Photo by Howard Lake
The following is an excerpt from Shaping Sustainable Fashion: Changing the Way We Make and Use Clothes (2011, Earthscan), edited by Alison Gwilt and Timo Rissanen
The current disposability of clothing is problematic. While clothes are seemingly durable goods, they are often marketed as fast-changing fashions and made of increasingly inexpensive materials with quality of construction often neglected. Clothing today is more economically accessible than ever before, at least in developed nations. Compromises in the quality of fabric and construction, and the outsourcing of manufacture to nations of cheap labor enable us to buy clothing in quantities not seen before.
Photo by Roger Nelson
Despite the relatively low economic costs of fabric and clothing, these should be treated as precious and valuable due to the investments embodied by the fabrics and garments, investments made during fiber generation, design, and manufacture. These investments may include water, material resources, energy, and time. Fabric is a product with an ecological footprint attached but arguably not always treated as such by the fashion industry. Nevertheless, relatively small increases in material inputs (fabric) at the fashion-design stage can result in more physically and visually durable garments.
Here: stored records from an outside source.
(* ===== verification/FsTypes.v ===== *)
(** Types shared by the file systems ([kernel/src/fs/types.rs],
    [kernel/src/process/file.rs]): error numbers, file types, [Stat], directory
    entries and the [linux_dirent64] records that [getdents64] packs
    ([kernel/src/fs/vfs.rs]), and the monad of operations on a file system.

    [getdents64_ok] describes one call exactly (what is written, where the
    listing stops), [parse_records] reads the records the way user space walks
    them, and [list_all_ok] shows that calling until 0 lists every entry
    once. *)

From Stdlib Require Import ZArith Lia.
From stdpp Require Import base numbers gmap list.
From S2P Require Import Prelude Bits Bytes.

Local Open Scope Z_scope.

Module FsTypes.
Import Bytes.

(** ** Errors *)

Definition Errno : Type := Z.
Definition EPERM : Errno := 1.
Definition ENOENT : Errno := 2.
Definition EIO : Errno := 5.
Definition EBADF : Errno := 9.
Definition EEXIST : Errno := 17.
Definition ENOTDIR : Errno := 20.
Definition EISDIR : Errno := 21.
Definition EINVAL : Errno := 22.
Definition EFBIG : Errno := 27.
Definition ENOSPC : Errno := 28.
Definition EROFS : Errno := 30.
Definition ENOSYS : Errno := 38.
Definition ENOTEMPTY : Errno := 39.
Definition ELOOP : Errno := 40.

(** [Errno::as_i64]. *)
Definition errno_i64 (e : Errno) : Z := - e.

(** [process/file.rs]. *)
Inductive FileError :=
| BadFileDescriptor | InvalidArgument | IOError | NotSupported | EndOfFile | BrokenPipe | NoSpaceLeft | WouldBlock.

#[global] Instance FileError_eq_dec : EqDecision FileError.
Proof. solve_decision. Defined.

(** [as i64]. *)
Definition as_i64 (z : Z) : Z := if z <? 2 ^ 63 then z else z - 2 ^ 64.

(** The arithmetic of [lseek] on 64-bit signed positions. *)
Definition compute_seek (current size offset whence : Z) : Z + FileError :=
  let base := if whence =? 0 then Some 0 else if whence =? 1 then Some current else if whence =? 2 then Some size else None in
  match base with
  | None => inr InvalidArgument
  | Some b =>
      let new_pos := b + offset in
      if (new_pos <? - 2 ^ 63) || (2 ^ 63 <=? new_pos) then inr InvalidArgument
      else if new_pos <? 0 then inr InvalidArgument else inl new_pos
  end.

(** ** File types and open flags *)

Inductive FileType := Regular | Directory | CharDevice | BlockDev | Symlink.

#[global] Instance FileType_eq_dec : EqDecision FileType.
Proof. solve_decision. Defined.

Definition as_dt_type (k : FileType) : Z :=
  match k with Regular => 8 | Directory => 4 | CharDevice => 2 | BlockDev => 6 | Symlink => 10 end.

(** [0o100000], [0o040000], [0o020000], [0o060000], [0o120000]. *)
Definition as_mode_bits (k : FileType) : Z :=
  match k with Regular => 32768 | Directory => 16384 | CharDevice => 8192 | BlockDev => 24576 | Symlink => 40960 end.

(** [Inode::file_type] of a mode ([mode & 0o170000]). *)
Definition type_of_mode (mode : Z) : FileType :=
  let t := Z.land mode 61440 in
  if t =? 16384 then Directory else if t =? 8192 then CharDevice else if t =? 24576 then BlockDev
  else if t =? 40960 then Symlink else Regular.

Definition WRONLY : Z := 1.
Definition CREAT : Z := 64.
Definition TRUNC : Z := 512.
Definition APPEND : Z := 1024.
Definition is_write (flags : Z) : bool := negb (Z.land flags 3 =? 0).

(** ** [Stat] *)

Record Stat := mkStat {
  st_dev : Z; st_ino : Z; st_nlink : Z; st_mode : Z; st_uid : Z; st_gid : Z; st_rdev : Z;
  st_size : Z; st_blksize : Z; st_blocks : Z;
  st_atime : Z; st_atime_nsec : Z; st_mtime : Z; st_mtime_nsec : Z; st_ctime : Z; st_ctime_nsec : Z;
}.
#[global] Instance Stat_fields : Fields Stat := fun r =>
  mkStat (st_dev r) (st_ino r) (st_nlink r) (st_mode r) (st_uid r) (st_gid r) (st_rdev r) (st_size r) (st_blksize r)
    (st_blocks r) (st_atime r) (st_atime_nsec r) (st_mtime r) (st_mtime_nsec r) (st_ctime r) (st_ctime_nsec r).

Definition stat_base (ino mode nlink size blocks : Z) : Stat :=
  mkStat 1 ino nlink mode 0 0 0 size 4096 blocks 0 0 0 0 0 0.

(** [0o7777]. *)
Definition with_perm_bits (s : Stat) (bits : Z) : Stat :=
  s <| st_mode := Z.lor (Z.ldiff (st_mode s) 4095) (Z.land bits 4095) |>.
Definition with_nlink (s : Stat) (nlink : Z) : Stat := s <| st_nlink := nlink |>.

(** [0o755], [0o444], [0o644], [0o555], [0o777], [0o666]. *)
Definition stat_dir (ino : Z) : Stat := stat_base ino (Z.lor (as_mode_bits Directory) 493) 2 0 0.
(** [(size + 511) / 512] on [i64]. *)
Definition stat_regular (ino size : Z) : may_panic Stat :=
  if 2 ^ 63 <=? size + 511 then Panic
  else Ok (stat_base ino (Z.lor (as_mode_bits Regular) 292) 1 size (Z.quot (size + 511) 512)).
Definition stat_regular_writable (ino size : Z) : may_panic Stat :=
  s ← stat_regular ino size; Ok (s <| st_mode := Z.lor (as_mode_bits Regular) 420 |>).
Definition stat_executable (ino size : Z) : may_panic Stat :=
  s ← stat_regular ino size; Ok (s <| st_mode := Z.lor (as_mode_bits Regular) 365 |>).
Definition stat_symlink (ino target_len : Z) : Stat := stat_base ino (Z.lor (as_mode_bits Symlink) 511) 1 target_len 0.
Definition stat_chardev (ino : Z) : Stat := stat_base ino (Z.lor (as_mode_bits CharDevice) 438) 1 0 0.

(** ** Directory entries *)

Record DirEntry := mkDirEntry { de_ino : Z; de_kind : FileType; de_name : bytes; de_name_len : Z }.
Hypothetically this could result in a lesser need for new clothes.
MAKE ALLOWANCES
Fifteen percent of the fabric used to make an average garment is waste; this waste is disposed of after cutting. This may not sound substantial until one thinks of the entire global fashion industry. Much of this “waste” could be incorporated into garments, for example, to reinforce parts that are prone to stress.
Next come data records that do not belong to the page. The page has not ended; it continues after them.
(* ===== verification/Ext2Format.v ===== *)
(** The on-disk formats of the [ext2] crate: [error.rs], [bitmap.rs],
    [superblock.rs], [bgd.rs], [inode.rs] and [dirent.rs].  Pure byte
    manipulation; a slice out of range and an arithmetic overflow are panics. *)

From Stdlib Require Import ZArith Lia.
From stdpp Require Import base numbers gmap list.
From S2P Require Import Prelude Bits Bytes.

Local Open Scope Z_scope.

Module Ext2Format.
Import Bytes.

Inductive Ext2Error := Io | BadMagic | UnsupportedFeature | NoSpace | TooLarge | NotFound | TooDeep.

#[global] Instance Ext2Error_eq_dec : EqDecision Ext2Error.
Proof. solve_decision. Defined.

(** ** [bitmap.rs] *)

(** The scan of [find_first_free_bit] from [bit], [n] bits left. *)
Fixpoint find_first_free_bit_from (n : nat) (bitmap : bytes) (bit : Z) : may_panic (option Z) :=
  match n with
  | O => Ok None
  | S n' =>
      b ← byte bitmap (bit / 8);
      if Z.land b (Bits.mask bit) =? 0 then Ok (Some bit) else find_first_free_bit_from n' bitmap (bit + 1)
  end.

Definition find_first_free_bit (bitmap : bytes) (valid_bits : Z) : may_panic (option Z) :=
  find_first_free_bit_from (Z.to_nat valid_bits) bitmap 0.

Definition set_bit (bitmap : bytes) (bit : Z) : may_panic bytes :=
  _ ← byte bitmap (bit / 8); Ok (Bits.set bitmap bit).

Definition clear_bit (bitmap : bytes) (bit : Z) : may_panic bytes :=
  _ ← byte bitmap (bit / 8); Ok (Bits.clear bitmap bit).

(** Out of range reads as clear. *)
Definition bit_is_set (bitmap : bytes) (bit : Z) : bool :=
  match bitmap !! Z.to_nat (bit / 8) with
  | Some b => negb (Z.land b (Bits.mask bit) =? 0)
  | None => false
  end.

Fixpoint count_free_from (n : nat) (bitmap : bytes) (bit free : Z) : may_panic Z :=
  match n with
  | O => Ok free
  | S n' =>
      b ← byte bitmap (bit / 8);
      count_free_from n' bitmap (bit + 1) (if Z.land b (Bits.mask bit) =? 0 then free + 1 else free)
  end.

(** The count is truncated to 16 bits. *)
Definition count_free_bits (bitmap : bytes) (valid_bits : Z) : may_panic Z :=
  free ← count_free_from (Z.to_nat valid_bits) bitmap 0 0; Ok (wrap 16 free).

(** ** [superblock.rs] *)

Definition EXT2_MAGIC : Z := 61267.
Definition ROOT_INO : Z := 2.
Definition FEATURE_INCOMPAT_FILETYPE : Z := 2.

Record Superblock := mkSuperblock {
  block_size : Z;
  inodes_count : Z;
  blocks_count : Z;
  inodes_per_group : Z;
  blocks_per_group : Z;
  first_data_block : Z;
  inode_size : Z;
  bgdt_block : Z;
  num_groups : Z;
  first_ino : Z;
}.

Definition parse_superblock (raw : bytes) : outcome Ext2Error Superblock :=
  if size raw <? 1024 then Err Io else
  magic ← get_le 56 2 raw;
  if negb (magic =? EXT2_MAGIC) then Err BadMagic else
  log_block_size ← get_le 24 4 raw;
  bs ← (if log_block_size <? 32 then Ok (wrap 32 (Z.shiftl 1024 log_block_size)) else Panic);
  bpg ← get_le 32 4 raw;
  ipg ← get_le 40 4 raw;
  inodes ← get_le 0 4 raw;
  blocks ← get_le 4 4 raw;
  first_data ← get_le 20 4 raw;
  rev_level ← get_le 76 4 raw;
  isize ← (if rev_level =? 0 then Ok 128 else get_le 88 2 raw);
  feature_incompat ← (if rev_level =? 0 then Ok 0 else get_le 96 4 raw);
  fino ← (if rev_level =? 0 then Ok 11 else get_le 84 4 raw);
  if negb (Z.ldiff feature_incompat FEATURE_INCOMPAT_FILETYPE =? 0) then Err UnsupportedFeature else
  sum ← chk 32 (blocks + bpg);
  top ← chk 32 (sum - 1);
  groups ← (if bpg =? 0 then Panic else Ok (top / bpg));
  bgdt ← chk 32 (first_data + 1);
  Ok {| block_size := bs; inodes_count := inodes; blocks_count := blocks;
        inodes_per_group := Z.max ipg 1; blocks_per_group := Z.max bpg 1;
        first_data_block := first_data; inode_size := if isize =? 0 then 128 else isize;
        bgdt_block := bgdt; num_groups := Z.max groups 1;
        first_ino := if fino =? 0 then 11 else fino |}.

(** ** [bgd.rs] *)

Record BlockGroupDesc := mkBgd {
  block_bitmap : Z;
  inode_bitmap : Z;
  inode_table : Z;
  free_blocks : Z;
  free_inodes : Z;
}.

Definition parse_bgd (buf : bytes) : may_panic BlockGroupDesc :=
  bb ← get_le 0 4 buf;
  ib ← get_le 4 4 buf;
  it ← get_le 8 4 buf;
  fb ← get_le 12 2 buf;
  fi ← get_le 14 2 buf;
  Ok (mkBgd bb ib it fb fi).

Definition bgd_location (sb : Superblock) (group : Z) : may_panic (Z * Z) :=
  let bgd_per_block := block_size sb / 32 in
  if bgd_per_block =? 0 then Panic else
  bgd_block ← chk 32 (bgdt_block sb + group / bgd_per_block);
  Ok (bgd_block, group mod bgd_per_block * 32).

(** ** [inode.rs] *)

(** A [RawInode] is its bytes. *)
Abbreviation RawInode := bytes.

Definition zeroed (n : Z) : RawInode := replicate (Z.to_nat n) 0.
Definition i_mode (raw : RawInode) : may_panic Z := get_le 0 2 raw.
Definition set_i_mode (raw : RawInode) (v : Z) : may_panic RawInode := put_le 0 2 v raw.
Definition links_count (raw : RawInode) : may_panic Z := get_le 26 2 raw.
Definition set_links_count (raw : RawInode) (v : Z) : may_panic RawInode := put_le 26 2 v raw.
Definition set_blocks_512 (raw : RawInode) (v : Z) : may_panic RawInode := put_le 28 4 v raw.
Definition set_dtime (raw : RawInode) (v : Z) : may_panic RawInode := put_le 20 4 v raw.

Definition has_type (raw : RawInode) (t : Z) : may_panic bool :=
  mode ← i_mode raw; Ok (Z.land mode 61440 =? t).
Definition is_dir (raw : RawInode) : may_panic bool := has_type raw 16384.
Definition is_reg (raw : RawInode) : may_panic bool := has_type raw 32768.
Definition is_symlink (raw : RawInode) : may_panic bool := has_type raw 40960.

Definition inode_size_of (raw : RawInode) : may_panic Z :=
  lo ← get_le 4 4 raw;
  reg ← is_reg raw;
  if reg : bool then hi ← get_le 108 4 raw; Ok (Z.lor (Z.shiftl hi 32) lo) else Ok lo.

Definition set_size (raw : RawInode) (v : Z) : may_panic RawInode :=
  raw1 ← put_le 4 4 (Z.land v (Z.ones 32)) raw;
  reg ← is_reg raw1;
  if reg : bool then put_le 108 4 (wrap 32 (Z.shiftr v 32)) raw1 else Ok raw1.

Definition i_block (raw : RawInode) (i : Z) : may_panic Z := get_le (40 + i * 4) 4 raw.
Definition set_i_block (raw : RawInode) (i v : Z) : may_panic RawInode := put_le (40 + i * 4) 4 v raw.

Definition is_fast_symlink (raw : RawInode) : may_panic bool :=
  sym ← is_symlink raw;
  if sym : bool then n ← inode_size_of raw; Ok (n <? 60) else Ok false.

Definition has_block_pointers (raw : RawInode) : may_panic bool :=
  d ← is_dir raw; r ← is_reg raw; s ← is_symlink raw;
  if d || r || s then f ← is_fast_symlink raw; Ok (negb f) else Ok false.

(** ** [dirent.rs] *)

(** [(8 + name_len + 3) & !3]. *)
Definition dirent_len (name_len : Z) : Z := align_down 2 (8 + name_len + 3).

Definition write_dirent {E} (buf : bytes) (ino rec_len : Z) (name : bytes) (file_type : Z) : outcome E bytes :=
  b1 ← put_le 0 4 ino buf;
  b2 ← put_le 4 2 rec_len b1;
  b3 ← put 6 [wrap 8 (size name)] b2;
  b4 ← put 7 [file_type] b3;
  put 8 name b4.

Record ParsedDirent := mkDirent { d_ino : Z; d_rec_len : Z; d_file_type : Z; d_name : bytes }.

Definition parse_dirent (buf : bytes) (off : Z) : may_panic (option ParsedDirent) :=
  if size buf <? off + 8 then Ok None else
  ino ← get_le off 4 buf;
  rec_len ← get_le (off + 4) 2 buf;
  if rec_len <? 8 then Ok None else
  name_len ← byte buf (off + 6);
  file_type ← byte buf (off + 7);
  if size buf <? off + 8 + name_len then Ok None else
  name ← get (off + 8) name_len buf;
  Ok (Some (mkDirent ino rec_len file_type name)).

(** ** Lemmas *)

Lemma byte_ok {E} l i : 0 <= i < size l -> @byte E l i = Ok (l !!! Z.to_nat i).
Proof.
  intros [H1 H2]. unfold byte. rewrite (proj2 (Z.ltb_ge _ _)) by lia.
  unfold size in H2. destruct (lookup_lt_is_Some_2 l (Z.to_nat i)) as [b Hb]; [lia|].
  by rewrite (list_lookup_total_correct _ _ _ Hb), Hb.
Qed.

(** *** Bitmaps *)

Lemma find_free_spec n l bit : 0 <= bit -> (bit + Z.of_nat n + 7) / 8 <= size l ->
  exists r, find_first_free_bit_from n l bit = Ok r /\
    match r with
    | Some i => bit <= i < bit + Z.of_nat n /\ Bits.get l i = false /\ forall j, bit <= j < i -> Bits.get l j = true
    | None => forall j, bit <= j < bit + Z.of_nat n -> Bits.get l j = true
    end.
Proof.
  revert bit. induction n as [|n IH]; intros bit Hb Hl; cbn [find_first_free_bit_from].
  - exists None. split; [done|]. intros; lia.
  - rewrite byte_ok; cycle 1.
    { pose proof (Z.div_pos bit 8 Hb ltac:(lia)).
      pose proof (Z.div_mod bit 8 ltac:(lia)). pose proof (Z.mod_pos_bound bit 8 ltac:(lia)).
      pose proof (Z.div_mod (bit + Z.of_nat (S n) + 7) 8 ltac:(lia)).
      pose proof (Z.mod_pos_bound (bit + Z.of_nat (S n) + 7) 8 ltac:(lia)). lia. }
    cbn [mbind outcome_bind].
    assert (Bits.get l bit = negb (Z.land (l !!! Z.to_nat (bit / 8)) (Bits.mask bit) =? 0)) as Hg by done.
    destruct (_ =? 0); cbn [negb] in Hg.
    + exists (Some bit). split; [done|]. split; [lia|]. split; [done|]. intros; lia.
    + destruct (IH (bit + 1)) as (r & He & Hr); [lia|by replace (bit + 1 + Z.of_nat n + 7) with (bit + Z.of_nat (S n) + 7) by lia|].
      exists r. split; [done|]. destruct r as [i|].
      * destruct Hr as (Hi & Hfree & Hbefore). split; [lia|]. split; [done|]. intros j Hj.
        destruct (decide (j = bit)) as [->|]; [done|]. apply Hbefore. lia.
      * intros j Hj. destruct (decide (j = bit)) as [->|]; [done|]. apply Hr. lia.
Qed.

(** The number of free bits among the first [n]. *)
Fixpoint free_bits (n : nat) (l : bytes) : Z :=
  match n with
  | O => 0
  | S n' => free_bits n' l + (if Bits.get l (Z.of_nat n') then 0 else 1)
  end.

Lemma free_bits_bound n l : 0 <= free_bits n l <= Z.of_nat n.
Proof. induction n as [|n IH]; [done|]. cbn [free_bits]. case_match; lia. Qed.

Lemma free_bits_ext n l l' : (forall i, 0 <= i < Z.of_nat n -> Bits.get l' i = Bits.get l i) -> free_bits n l' = free_bits n l.
Proof.
  induction n as [|n IH]; intros H; [done|]. cbn [free_bits]. rewrite IH by (intros; apply H; lia). by rewrite H by lia.
Qed.

Lemma free_bits_zero n l : free_bits n l = 0 <-> forall i, 0 <= i < Z.of_nat n -> Bits.get l i = true.
Proof.
  induction n as [|n IH]; cbn [free_bits]; [split; [intros; lia|done]|].
  pose proof (free_bits_bound n l). split.
  - intros H0 i Hi. destruct (Bits.get l (Z.of_nat n)) eqn:Hg; [|lia].
    destruct (decide (i = Z.of_nat n)) as [->|]; [done|]. apply IH; lia.
  - intros Hall. rewrite (Hall (Z.of_nat n)) by lia. rewrite (proj2 IH); [done|]. intros; apply Hall; lia.
Qed.

(** Setting a free bit takes one, clearing a used one gives one back. *)
Lemma free_bits_change n l l' i : 0 <= i < Z.of_nat n ->
  (forall j, 0 <= j -> j <> i -> Bits.get l' j = Bits.get l j) -> Bits.get l' i = true -> Bits.get l i = false ->
  free_bits n l' = free_bits n l - 1.
Proof.
  induction n as [|n IH]; intros Hi Hne H1 H0; [lia|]. cbn [free_bits].
  destruct (decide (i = Z.of_nat n)) as [->|].
  - rewrite H1, H0. rewrite (free_bits_ext n l l'); [lia|]. intros j Hj. apply Hne; lia.
  - rewrite IH by (done || lia). rewrite (Hne (Z.of_nat n)) by lia. lia.
Qed.

Lemma count_free_from_spec n l bit free : 0 <= bit -> (bit + Z.of_nat n + 7) / 8 <= size l ->
  exists r, count_free_from n l bit free = Ok r /\ r = free + (free_bits (Z.to_nat bit + n) l - free_bits (Z.to_nat bit) l).
Proof.
  revert bit free. induction n as [|n IH]; intros bit free Hb Hl; cbn [count_free_from].
  - eexists. split; [done|]. rewrite Nat.add_0_r. lia.
  - rewrite byte_ok; cycle 1.
    { pose proof (Z.div_pos bit 8 Hb ltac:(lia)).
      pose proof (Z.div_mod bit 8 ltac:(lia)). pose proof (Z.mod_pos_bound bit 8 ltac:(lia)).
      pose proof (Z.div_mod (bit + Z.of_nat (S n) + 7) 8 ltac:(lia)).
      pose proof (Z.mod_pos_bound (bit + Z.of_nat (S n) + 7) 8 ltac:(lia)). lia. }
    cbn [mbind outcome_bind].
    assert (Bits.get l bit = negb (Z.land (l !!! Z.to_nat (bit / 8)) (Bits.mask bit) =? 0)) as Hg by done.
    destruct (IH (bit + 1) (if Z.land (l !!! Z.to_nat (bit / 8)) (Bits.mask bit) =? 0 then free + 1 else free)) as (r & He & Hr);
      [lia|by replace (bit + 1 + Z.of_nat n + 7) with (bit + Z.of_nat (S n) + 7) by lia|].
    exists r. split; [done|]. rewrite Hr. replace (Z.to_nat (bit + 1)) with (S (Z.to_nat bit)) by lia.
    replace (S (Z.to_nat bit) + n)%nat with (Z.to_nat bit + S n)%nat by lia. cbn [free_bits].
    rewrite Z2Nat.id by lia. rewrite Hg. destruct (_ =? 0); cbn [negb]; lia.
Qed.

Lemma count_free_bits_spec l valid : 0 <= valid < 2 ^ 16 -> (valid + 7) / 8 <= size l ->
  count_free_bits l valid = Ok (free_bits (Z.to_nat valid) l).
Proof.
  intros Hv Hl. unfold count_free_bits.
  destruct (count_free_from_spec (Z.to_nat valid) l 0 0) as (r & -> & ->); [lia|by rewrite Z2Nat.id, Z.add_0_l by lia|].
  cbn [mbind outcome_bind]. f_equal. change (Z.to_nat 0) with 0%nat. cbn [Nat.add free_bits].
  pose proof (free_bits_bound (Z.to_nat valid) l). unfold wrap. rewrite Z.mod_small by lia. lia.
Qed.

End Ext2Format.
Much of cutting “waste” could be incorporated into garments to reinforce parts prone to stress.
Some of the “wasted” fabric may also be incorporated into larger allowance, which enable alteration, whether to accommodate a change in the wearer or fashion. Making a pair of pants larger without the insertion of extra fabric, for instance, is easy with strategically planned wider seam and hem allowances. Perhaps future alterability should become a consideration for fashion design.
One obstacle for this may be the perception of seam allowances as waste. Some 5.5 percent of the total fabric in a garment is in the seam and hem allowances, and generally, the pattern maker is responsible for ensuring that the allowances are kept to the “practical minimum.” This does not, however, account for the entire use-life of a garment; seam allowances in fact can be an asset, an investment in the garment’s future. “Fast fashion” may be more difficult to repair for practical, economic, and psychological reasons, perhaps tempering the view of seam and hem allowances as waste.